# Applying for jobs in Germany, from abroad.



## Alexandra86 (Feb 17, 2015)

Dear expat forum members,

Right now my husband (Dutch nationality) is trying to apply for IT jobs in Berlin, from our current location in Indonesia. We are planning to move to Germany once he manages to get the job.
His background/skills is software engineering. 
We look at jobportals quite often but we also read in this forum about how people experience the same thing. 
It's inspiring to know that there are some people, even non-EU could manage to get a job offer from an IT company in Berlin and then moved to Berlin.

Because of financial reason, we prefer of course applying jobs online, from here in Indonesia instead of coming to Germany as a jobseeker.
What we would like to know from you guys who have experienced the same boat, How did you finally manage to get the job offer in Berlin while you were applying in your home country? Is there any 'special' approach/way?

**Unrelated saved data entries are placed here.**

Lemma wp_kakaoWithoutPhone input deviceId w :
  kakao_token_keys (db w) ->
  wp (completeKakaoWithoutPhone input deviceId) (fun r w' => forall p, r = Ok p -> exists k,
    k ∈ kakaoPhoneVerificationTokens (db w) /\
    kakaoPhoneVerificationTokens.tokenHash k = hashToken (ks_kakaoPhoneVerificationToken input) /\
    kakaoPhoneVerificationTokens.usedAt k = None /\
    kakao_completed k (ks_kakaoPhoneVerificationToken input) deviceId p (db w')) w.
Proof.
  intros Hk. unfold completeKakaoWithoutPhone, findKakaoPhoneVerificationToken. cbv zeta. do 4 wp_step.
  destruct (first _ _) as [k|] eqn:Ek; [|by wp_step]. apply find_kakao in Ek as (Hin & Hh & Hu). simpl in Hin.
  eapply (wp_mono _ (fun r w' => forall p, r = Ok p -> kakao_completed k (ks_kakaoPhoneVerificationToken input) deviceId p (db w'))).
  2: { intros r w' HQ p Hp. exists k. split_and!; auto. }
  destruct (truthy _) as [userId|] eqn:Et.
  - wp_step. eapply wp_mono.
    { apply (wp_mapTokenConsume _ (fun o w' => kakao_spent (ks_kakaoPhoneVerificationToken input)
        (kakaoPhoneVerificationTokens (db w')) /\ forall u, o = Some u -> users.userId u = userId)).
      unfold consumeKakaoPhoneVerificationTokenForUser, repo_findUser. apply wp_transaction_ok. wp_step.
      eapply wp_mono; [by apply wp_consumeKakao|]. intros r w' (o & -> & Ho). wp_step. wp_step; [intros Hn|done].
      wp_step. intros ? [= <-]. split; [apply Ho; by destruct o; [eexists|]|].
      intros u [_ Hu']%first_Some. unfold is_user in Hu'. by rewrite bool_decide_eq_true in Hu'. }
    intros [[u|]|e] w1 Hr; [|by wp_step|done]. destruct (Hr _ eq_refl) as [Hs Hid]. specialize (Hid u eq_refl).
    eapply wp_mono; [apply wp_restore_issue|]. intros r w2 Hp p ->. destruct (Hp p eq_refl) as [Hsess Ekk].
    split; [by rewrite Ekk|]. exists u. by rewrite Et.
  - wp_step. eapply wp_mono; [apply wp_newKakaoUser|]. intros [new|e] w1 Ed; [|done]. apply wp_newKakao_issue; [done|].
    unfold createKakaoUserWithToken. apply wp_transaction_ok. wp_step.
    eapply wp_mono; [apply wp_consumeKakao; unfold kakao_token_keys; by rewrite Ed|].
    intros r w' (o & -> & Ho). wp_step. wp_step; [intros Hn|done].
    eapply wp_mono; [apply wp_newKakaoAccount|]. intros r w2 Hr u ->. destruct (Hr u eq_refl) as [Hid Ekk].
    split; [done|]. rewrite Ekk. apply Ho. by destruct o; [eexists|].
Qed.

And another question is, are skype interviews common for German IT companies in Berlin instead of inviting you all the way to Germany??
Because I see in some threads that skype is quite common, isn't it?
We would like to have certainty/ something as a guarantee first before we move to Germany.. so we think that it's like gambling if, for example, my husband should come for job interview in Germany which can be 50-50 (hired or rejected).

Thanks in advance!:fingerscrossed:

-Where there's a will, there's a way-


----------



## beppi (Jun 10, 2013)

Phone interviews can be arranged by most companies if you ask for it (Skype is uncommon), but job offers will not be given without a face-to-face meeting.
Since travel expenses are usually borne by the inviting company, a personal interview would probably take place in the second round of interviews (or third - hiring decisions don't come quickly in Germany!).
Of course the associated cost is a disadvantage that may kick you out of the candidate pool. To avoid this, I usually arrange a private trip (on my own cost) and tell the company "I will be in your area from X to Y and that would be a good opportunity for a personal discussion."


----------



## sreekanthv_82 (Feb 27, 2015)

@Alexandra, I am sure that many of us will be in the same predicament - whether to risk our current job and search for one in a new country. I am also applying to jobs through online portals without much success. Now I am on the lookout for reliable recruitment consultants. I started to think that being in a non-EU country one needs professional help. 

I request the other forum members, your experiences/advice on the use of recruitment consultants.


----------



## beppi (Jun 10, 2013)

If the "recruitment consultant" charges you a more-than-nominal fee, forget about it:
- They rarely deliver a service worth what they ask you to pay.
- You can do the same yourself at no charge.
- It is common that the employer pays all recruitment fees - by deviating from that (or possibly charging both parties) the consultant has already shown that he doesn't have your advantage in kind.
- Such consultants are a common way to bonded labour and poverty in the third world.


----------



## sreekanthv_82 (Feb 27, 2015)

Yes, your point taken. I agree there must be many consultants who don't deliver what they promise. There are few in my place that ask money upfront and claim that they have contacts in Germany. I wouldn't want to use their services. But how about the consultants in Germany? Are they also not worth? I came across one based in Germany, who mentioned that he wouldn't take any money till the employment contract is signed. 
What would be the "nominal fee" and what kind of services should I insist from them ?


----------



## beppi (Jun 10, 2013)

Yes, there are many headhunters or recruiters in Germany (the word consultant is not used). You can find them through their job ads on the usual online job pages. None of them will ever charge you anything (and if they do, they are crooks and you should run!). However, since they are paid for and thus obligated to the employer, their service is limited to filling pre-defined vacancies. No career consultancy or job search advice for you!


----------